14 Aug

Jangan Sekali-kali Meninggalkan Sejarah (di Meja)

Satu lagi film berlatar Sejarah Indonesia yang dikemas dengan segar. Pakem film bertemakan sejarah yang melulu dibalut epos kepahlawanan, membuat film berjudul Pencuri Sejarah ini menjadi semacam oase di belantara perfilman Indonesia. Menghadirkan sosok Presiden pertama RI Soekarno kualitet super—yang aktingnya juga layak disejajarkan dengan Soekarno KW lainnya, Aryo Bayu, dalam Soekarno: Indonesia Merdeka (Hanung Bramantyo, 2013)—, fiksi ini mengisahkan sepasang laki-laki dan perempuan dengan gaya kekinian yang “berprofesi” sebagai maling alias penggondol dokumen negara. Apa motivasi keduanya melakukan tindakan tak terpuji tersebut? Apa tidak lebih baik bagi mereka meniru sebayanya dengan membuka kios makanan atau minuman di Pasar Santa?

Jangan berpikir film ini seberat atau sekontroversi Balibo (Robert Connolly, 2009) atau The Act of Killing (Joshua Oppenheimer, 2012) karena ada embel-embel sejarah di situ atau bahkan berasumsi macam-macam saat film ini menyambut Anda dengan opening yang kelihatannya menabrak kebiasaan film-film sejarah tempo lalu yang terbiasa dengan plot mundur-maju.

Singkat cerita, sampailah laki-laki dan perempuan—yang sempat kami bahas di awal—di rumah—yang ternyata—milik Bung Karno. Keduanya—yang diketahui ternyata adalah sepasang kekasih—tidak terlihat tuh sebagai maling dengan track record yang mumpuni, terkesan teledor untuk ukuran kejahatan politik. Empunya rumah bukannya tinggal diam, ia pun mencium gelagat tamu tak diundang yang ujuk-ujuk muncul di dalam rumahnya. Abdalah Gifar—sutradara film ini—tak lupa membumbui filmnya kali ini dengan sedikit adegan ala film-film thriller. Akankah aksi keduanya dapat digagalkan pemilik rumah? Sempat dipergoki oleh Bung Karno, namun…

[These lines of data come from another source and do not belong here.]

(* ===== verification/SceneLayers.v ===== *)
(** * Scene manager: layer stacks, default faces, remaps

    The methods of [SceneManager] that mutate layer stacks behind their generation
    check, keep the runtime default faces, and rewrite effect and device identities
    ([crates/hypercolor-core/src/scene/mod.rs]). *)
From Stdlib Require Import ZArith Lia String.
From stdpp Require Import base list numbers option gmap sorting.
From S2P Require Import Prelude Duration Text DeviceTypes PartialEq SpatialTypes SceneTypes ZoneTypes SceneValidate ScenePriority SceneCollisions SceneManager SceneZones.

#[local] Open Scope Z_scope.
#[local] Open Scope hc_scope.

(** ** Layer mutations *)

Abbreviation layer_result := (result LayerMutationError).

Definition mutate_zone_layers (id : SceneId) (zone : ZoneId) (expected_version : option Z)
    (mutate : Zone -> layer_result Zone) (m : SceneManager)
    : SceneManager * layer_result (Zone * Z) :=
  match scenes m !! id with
  | None => (m, Err LSceneMissing)
  | Some s =>
      match find_zone zone (zones s) with
      | None => (m, Err LZoneMissing)
      | Some z =>
          let stale := match expected_version with
                       | Some expected => negb (expected =? layers_version z)
                       | None => false
                       end in
          if stale then (m, Err (Stale (default 0 expected_version) (layers_version z)))
          else match mutate z with
          | Err e => (m, Err e)
          | Ok z' =>
              let z' := bump_layers z' in
              let m := refresh_if_active id
                         (put_scene id (set_zones (update_zone zone (fun _ => z') (zones s)) s) m) in
              (m, let? current := ok_or (scenes m !! id ≫= fun s => find_zone zone (zones s))
                                    LZoneMissing in
                  Ok (current, layers_version z'))
          end
      end
  end.

Definition layer_with (id : LayerId) (l : SceneLayer) : bool := N.eqb (layer_id l) id.
(** [layers.insert(index, layer)] or [push]. *)
Definition add_layer (index : option nat) (l : SceneLayer) (z : Zone) : layer_result Zone :=
  match index with
  | Some i => if (length (layers z) <? i)%nat then Err (InvalidIndex i (length (layers z)))
              else Ok (set_layers (insert_at i l (layers z)) z)
  | None => Ok (set_layers (layers z ++ [l]) z)
  end.
Definition insert_zone_layer (id : SceneId) (zone : ZoneId) (l : SceneLayer) (index : option nat)
    (expected : option Z) : SceneManager -> SceneManager * layer_result (Zone * Z) :=
  mutate_zone_layers id zone expected (fun z =>
    if existsb (layer_with (layer_id l)) (layers z) then Err (DuplicateLayer (layer_id l))
    else
      let l := normalized l in
      match validate_layer l with
      | [] => add_layer index l z
      | errors => Err (InvalidLayer (map Problem errors))
      end).

(** The loop of [replace_zone_layer_stack] over the new stack. *)
Fixpoint check_stack (seen : gset LayerId) (ls : list SceneLayer) : layer_result unit :=
  match ls with
  | [] => Ok tt
  | l :: ls =>
      if bool_decide (layer_id l ∈ seen) then Err (DuplicateLayer (layer_id l))
      else match validate_layer l with
           | [] => check_stack ({[layer_id l]} ∪ seen) ls
           | errors => Err (InvalidLayer (map Problem errors))
           end
  end.
Definition replace_zone_layer_stack (id : SceneId) (zone : ZoneId) (ls : list SceneLayer)
    (m : SceneManager) : SceneManager * layer_result (Zone * Z) :=
  match check_stack ∅ ls with
  | Err e => (m, Err e)
  | Ok _ => mutate_zone_layers id zone None (fun z => Ok (set_layers ls z)) m
  end.

Definition remove_zone_layer (id : SceneId) (zone : ZoneId) (layer : LayerId)
    (expected : option Z) : SceneManager -> SceneManager * layer_result (Zone * Z) :=
  mutate_zone_layers id zone expected (fun z =>
    match position (layer_with layer) (layers z) with
    | None => Err (LayerMissing layer)
    | Some i => Ok (set_layers (base.delete i (layers z)) z)
    end).

Definition layer_ids (ls : list SceneLayer) : list LayerId := map layer_id ls.
Definition index_layers (ls : list SceneLayer) : gmap LayerId SceneLayer :=
  foldl (fun acc l => <[layer_id l := l]> acc) ∅ ls.
(** [layers_by_id.remove(id).expect(..)], for every id in turn. *)
Fixpoint take_layers (by_id : gmap LayerId SceneLayer) (order : list LayerId)
    : layer_result (list SceneLayer) :=
  match order with
  | [] => Ok []
  | id :: order =>
      let? l := ok_or (by_id !! id) LayerPanics in
      let? ls := take_layers (base.delete id by_id) order in
      Ok (l :: ls)
  end.
Definition set_of (ids : list LayerId) : gset LayerId := list_to_set ids.
Definition reorder_zone_layers (id : SceneId) (zone : ZoneId) (order : list LayerId)
    (expected : option Z) : SceneManager -> SceneManager * layer_result (Zone * Z) :=
  mutate_zone_layers id zone expected (fun z =>
    let current := set_of (layer_ids (layers z)) in
    let requested := set_of order in
    if negb (bool_decide (size current = length (layers z)))
       || negb (bool_decide (size requested = length order))
       || negb (bool_decide (current = requested))
    then Err InvalidOrder
    else let? ls := take_layers (index_layers (layers z)) order in Ok (set_layers ls z)).

(** A write to the first layer with an id, which must carry an effect. *)
Definition write_effect_layer (layer : LayerId)
    (write : controls_map -> bindings_map -> layer_result (controls_map * bindings_map)) (z : Zone)
    : layer_result Zone :=
  match List.find (layer_with layer) (layers z) with
  | None => Err (LayerMissing layer)
  | Some l =>
      match layer_source l with
      | Effect e c b p =>
          let? (c, b) := write c b in
          Ok (set_layers (update_first (layer_with layer)
                            (fun _ => with_source l (Effect e c b p)) (layers z)) z)
      | _ => Err (InvalidLayer [NotAnEffectLayer layer])
      end
  end.
Definition patch_zone_layer_effect_controls (id : SceneId) (zone : ZoneId) (layer : LayerId)
    (updates : controls_map) (expected : option Z)
    : SceneManager -> SceneManager * layer_result (Zone * Z) :=
  mutate_zone_layers id zone expected
    (write_effect_layer layer (fun c b => Ok (updates ∪ c, b))).

Definition bound_keys (updates : controls_map) (bindings : bindings_map) (cleared : list text)
    : list text :=
  sort_texts (List.filter (fun k => bool_decide (is_Some (bindings !! k))
                                    && negb (existsb (fun c => bool_decide (c = k)) cleared))
                (map fst (map_to_list updates))).
Definition patch_zone_layer_controls_and_bindings (id : SceneId) (zone : ZoneId) (layer : LayerId)
    (updates : controls_map) (clear_bindings : list text) (expected : option Z)
    : SceneManager -> SceneManager * layer_result (Zone * Z) :=
  mutate_zone_layers id zone expected (write_effect_layer layer (fun c b =>
    match bound_keys updates b clear_bindings with
    | [] => Ok (updates ∪ c, foldl (fun acc k => base.delete k acc) b clear_bindings)
    | bound => Err (ControlBound bound)
    end)).

Definition is_effect_layer (l : SceneLayer) : bool := bool_decide (is_Some (source_effect l)).
(** The zone with the controls of its only effect layer patched. *)
Definition patch_only_effect (updates : controls_map) (z : Zone) : option Zone :=
  match List.filter is_effect_layer (layers z) with
  | [_] =>
      let patch l := match layer_source l with
                     | Effect e c b p => with_source l (Effect e (updates ∪ c) b p)
                     | _ => l
                     end in
      Some (bump_controls (bump_layers (set_layers (update_first is_effect_layer patch (layers z)) z)))
  | _ => None
  end.
Definition patch_zone_controls (zone : ZoneId) (updates : controls_map) (m : SceneManager)
    : SceneManager * option Zone :=
  match active_entry m with
  | None => (m, None)
  | Some (id, s) =>
      match find_zone zone (zones s) ≫= patch_only_effect updates with
      | None => (m, None)
      | Some z' =>
          let m := refresh_resolved_zones
                     (put_scene id (set_zones (update_zone zone (fun _ => z') (zones s)) s) m) in
          (m, active_scene m ≫= fun s => find_zone zone (zones s))
      end
  end.

(** ** Default display faces *)

Definition set_default_display_zone (z : Zone) (m : SceneManager) : SceneManager :=
  match display_target z with
  | None => m
  | Some t =>
      let zs := default_display_zones m in
      let zs := if existsb (targets (target_device t)) zs
                then update_first (targets (target_device t))
                       (fun existing => set_zone_id (zone_id existing) z) zs
                else zs ++ [z] in
      refresh_resolved_zones (set_defaults zs m)
  end.
Definition remove_default_display_zone (device : DeviceId) (m : SceneManager)
    : SceneManager * bool :=
  let zs := List.filter (fun z => negb (targets device z)) (default_display_zones m) in
  let removed := negb (length zs =? length (default_display_zones m))%nat in
  let m := set_defaults zs m in
  (if removed then refresh_resolved_zones m else m, removed).
Definition default_display_zone_for (device : DeviceId) (m : SceneManager) : option Zone :=
  List.find (targets device) (default_display_zones m).

(** ** Remaps *)

Definition remap_layer (migrations : gmap EffectId EffectId) (l : SceneLayer) : SceneLayer * nat :=
  match layer_source l with
  | Effect e c b p =>
      match migrations !! e with
      | Some canonical => (with_source l (Effect canonical c b p), 1%nat)
      | None => (l, 0%nat)
      end
  | _ => (l, 0%nat)
  end.
Definition remap_zone_effect_ids (migrations : gmap EffectId EffectId) (z : Zone) : Zone * nat :=
  let ls := map (remap_layer migrations) (layers z) in
  (set_layers (map fst ls) z, list_sum (map snd ls)).
(** The zone with its layer generation advanced when a layer changed. *)
Definition remap_zone_effects (migrations : gmap EffectId EffectId) (z : Zone) : Zone * nat :=
  let '(z', n) := remap_zone_effect_ids migrations z in
  (if (0 <? n)%nat then bump_layers z' else z', n).
Definition remap_scene_effects (migrations : gmap EffectId EffectId) (s : Scene) : Scene * nat :=
  let zs := map (remap_zone_effects migrations) (zones s) in
  let n := list_sum (map snd zs) in
  (bump_if (0 <? n)%nat (set_zones (map fst zs) s), n).
(** What a remap of every scene returns: the scenes and the sum of the counts. *)
Definition remap_scenes (f : Scene -> Scene * nat) (ss : gmap SceneId Scene)
    : gmap SceneId Scene * nat :=
  (fst ∘ f <$> ss, list_sum (map (fun kv => snd (f kv.2)) (map_to_list ss))).

Definition remap_effect_ids (migrations : gmap EffectId EffectId) (m : SceneManager)
    : SceneManager * nat :=
  let '(ss, n) := remap_scenes (remap_scene_effects migrations) (scenes m) in
  let zs := map (remap_zone_effects migrations) (default_display_zones m) in
  let m := set_defaults (map fst zs) (set_scenes ss m) in
  (invalidate_resolved_zones (refresh_resolved_zones m), (n + list_sum (map snd zs))%nat).

Definition set_output_device (d : text) (o : Output) : Output :=
  {| output_id := output_id o; output_name := output_name o; output_device_id := d;
     output_zone_name := output_zone_name o; output_position := output_position o;
     output_size := output_size o; output_rotation := output_rotation o;
     output_scale := output_scale o; output_display_order := output_display_order o;
     output_orientation := output_orientation o; output_topology := output_topology o;
     output_led_positions := output_led_positions o; output_led_mapping := output_led_mapping o;
     output_sampling_mode := output_sampling_mode o; output_edge_behavior := output_edge_behavior o;
     output_shape := output_shape o; output_shape_preset := output_shape_preset o;
     output_attachment := output_attachment o; output_brightness := output_brightness o |}.
Definition remap_output (layout_ids : gmap text text) (o : Output) : Output * nat :=
  match layout_ids !! output_device_id o with
  | Some canonical => (set_output_device canonical o, 1%nat)
  | None => (o, 0%nat)
  end.
Definition retarget (device : DeviceId) (t : DisplayFaceTarget) : DisplayFaceTarget :=
  {| target_device := device; target_blend := target_blend t; target_opacity := target_opacity t |}.
Definition remap_zone_device_bindings (layout_ids : gmap text text)
    (physical : gmap DeviceId DeviceId) (z : Zone) : Zone * nat :=
  let os := map (remap_output layout_ids) (layout_zones (layout z)) in
  let z := set_layout (with_outputs (layout z) (map fst os)) z in
  let n := list_sum (map snd os) in
  match display_target z with
  | Some t =>
      match physical !! target_device t with
      | Some canonical => (set_target (Some (retarget canonical t)) (role z) z, S n)
      | None => (z, n)
      end
  | None => (z, n)
  end.
Section remap.
Context {uuid : UuidCrate}.

Definition remap_scene_devices (layout_ids : gmap text text) (physical : gmap DeviceId DeviceId)
    (s : Scene) : Scene * nat :=
  let retargeted := retargeted_display_zones (zones s) physical in
  let zs := map (remap_zone_device_bindings layout_ids physical) (zones s) in
  let '(collapsed, s) :=
    collapse_retargeted_display_zones (set_zones (map fst zs) s) retargeted in
  let n := (list_sum (map snd zs) + collapsed)%nat in
  (bump_if (0 <? n)%nat s, n).

Definition remap_device_bindings (layout_ids : gmap text text) (physical : gmap DeviceId DeviceId)
    (m : SceneManager) : SceneManager * nat :=
  let '(ss, n) := remap_scenes (remap_scene_devices layout_ids physical) (scenes m) in
  let retargeted := retargeted_display_zones (default_display_zones m) physical in
  let zs := map (remap_zone_device_bindings layout_ids physical) (default_display_zones m) in
  let '(dropped, kept) := drop_retargeted_default_duplicates (map fst zs) retargeted in
  let n := (n + list_sum (map snd zs) + dropped)%nat in
  let m := set_defaults kept (set_scenes ss m) in
  (if (0 <? n)%nat then invalidate_resolved_zones (refresh_resolved_zones m) else m, n).
End remap.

Perbedaan dimensi ruang dan waktu tak menghalangi keduanya untuk tetap setia dengan “profesi”-nya tersebut. Bagaimana cara mereka menjadi time travelers dan mencurangi waktu? Mesin waktu berupa sebuah lemari menjadi jawabannya. Mereka kabur dan hilang “ditelan” sebongkah lemari ketika Bung Karno mendapati keduanya mengambil dua carik kertas—yang tampaknya—berisi tulisan maha penting. Presiden Orde Lama itu pun dibuat bergidik oleh sepak terjang kedua penyelinap tersebut.

Gifar pas menggambarkan sosok Bung Karno juga rumah dan isinya yang terasa so 40-an. Setelan jas putih berpadupadankan peci hitam yang menjadi trade mark-nya terlihat sangat ikonis, flamboyan, dan kontras dengan dua penyusup berpenampilan masa kini yang bertandang ke rumahnya. Tak salah jika professor sejarah salah satu universitas di Amerika Serikat menjuluki gaya berpakaiannya dengan sebutan Indonesian Dandy. Intonasi kata dan gesturnya pun tak luput dari perhatian sang sutradara.Poster

Tidak selesai sampai Bung Karno, pasangan kekasih tersebut nyatanya kembali merencanakan “project” terbaru mereka. Ada beberapa plan yang mereka siapkan, mulai dari mencuri naskah Sumpah Palapa-nya Gajah Mada, membegal Kitab Sutasoma milik Empu Tantular, hingga rencana penculikan permaisuri kepunyaan Ken Arok, ya, Ken Dedes.

Gifar sekali lagi membuat kejahatan kerah putih layaknya kejahatan kerah biru dalam filmnya kali ini, bagaimana tidak? Maling yang ia kesankan “ingusan” dan berpenampilan teratur layaknya anak-anak bermazhab Aksara, sukses menimbun puluhan dokumen berharga yang telah memengaruhi perjmahalanan bangsa Indonesia.

Hmm…apa iya secarik kertas yang diambil mereka di kediaman Bung Karno tersebut adalah Surat Perintah Sebelas Maret (Supersemar) yang asli dan pada 2016 mendatang genap belum ditemukan selama 50 tahun? Ataukah kertas tersebut merupakan teks otentik proklamasi kemerdekaan Indonesia yang pembacaannya sungguh bermanfaat bagi kita hingga di ulang tahunnya yang ke-70?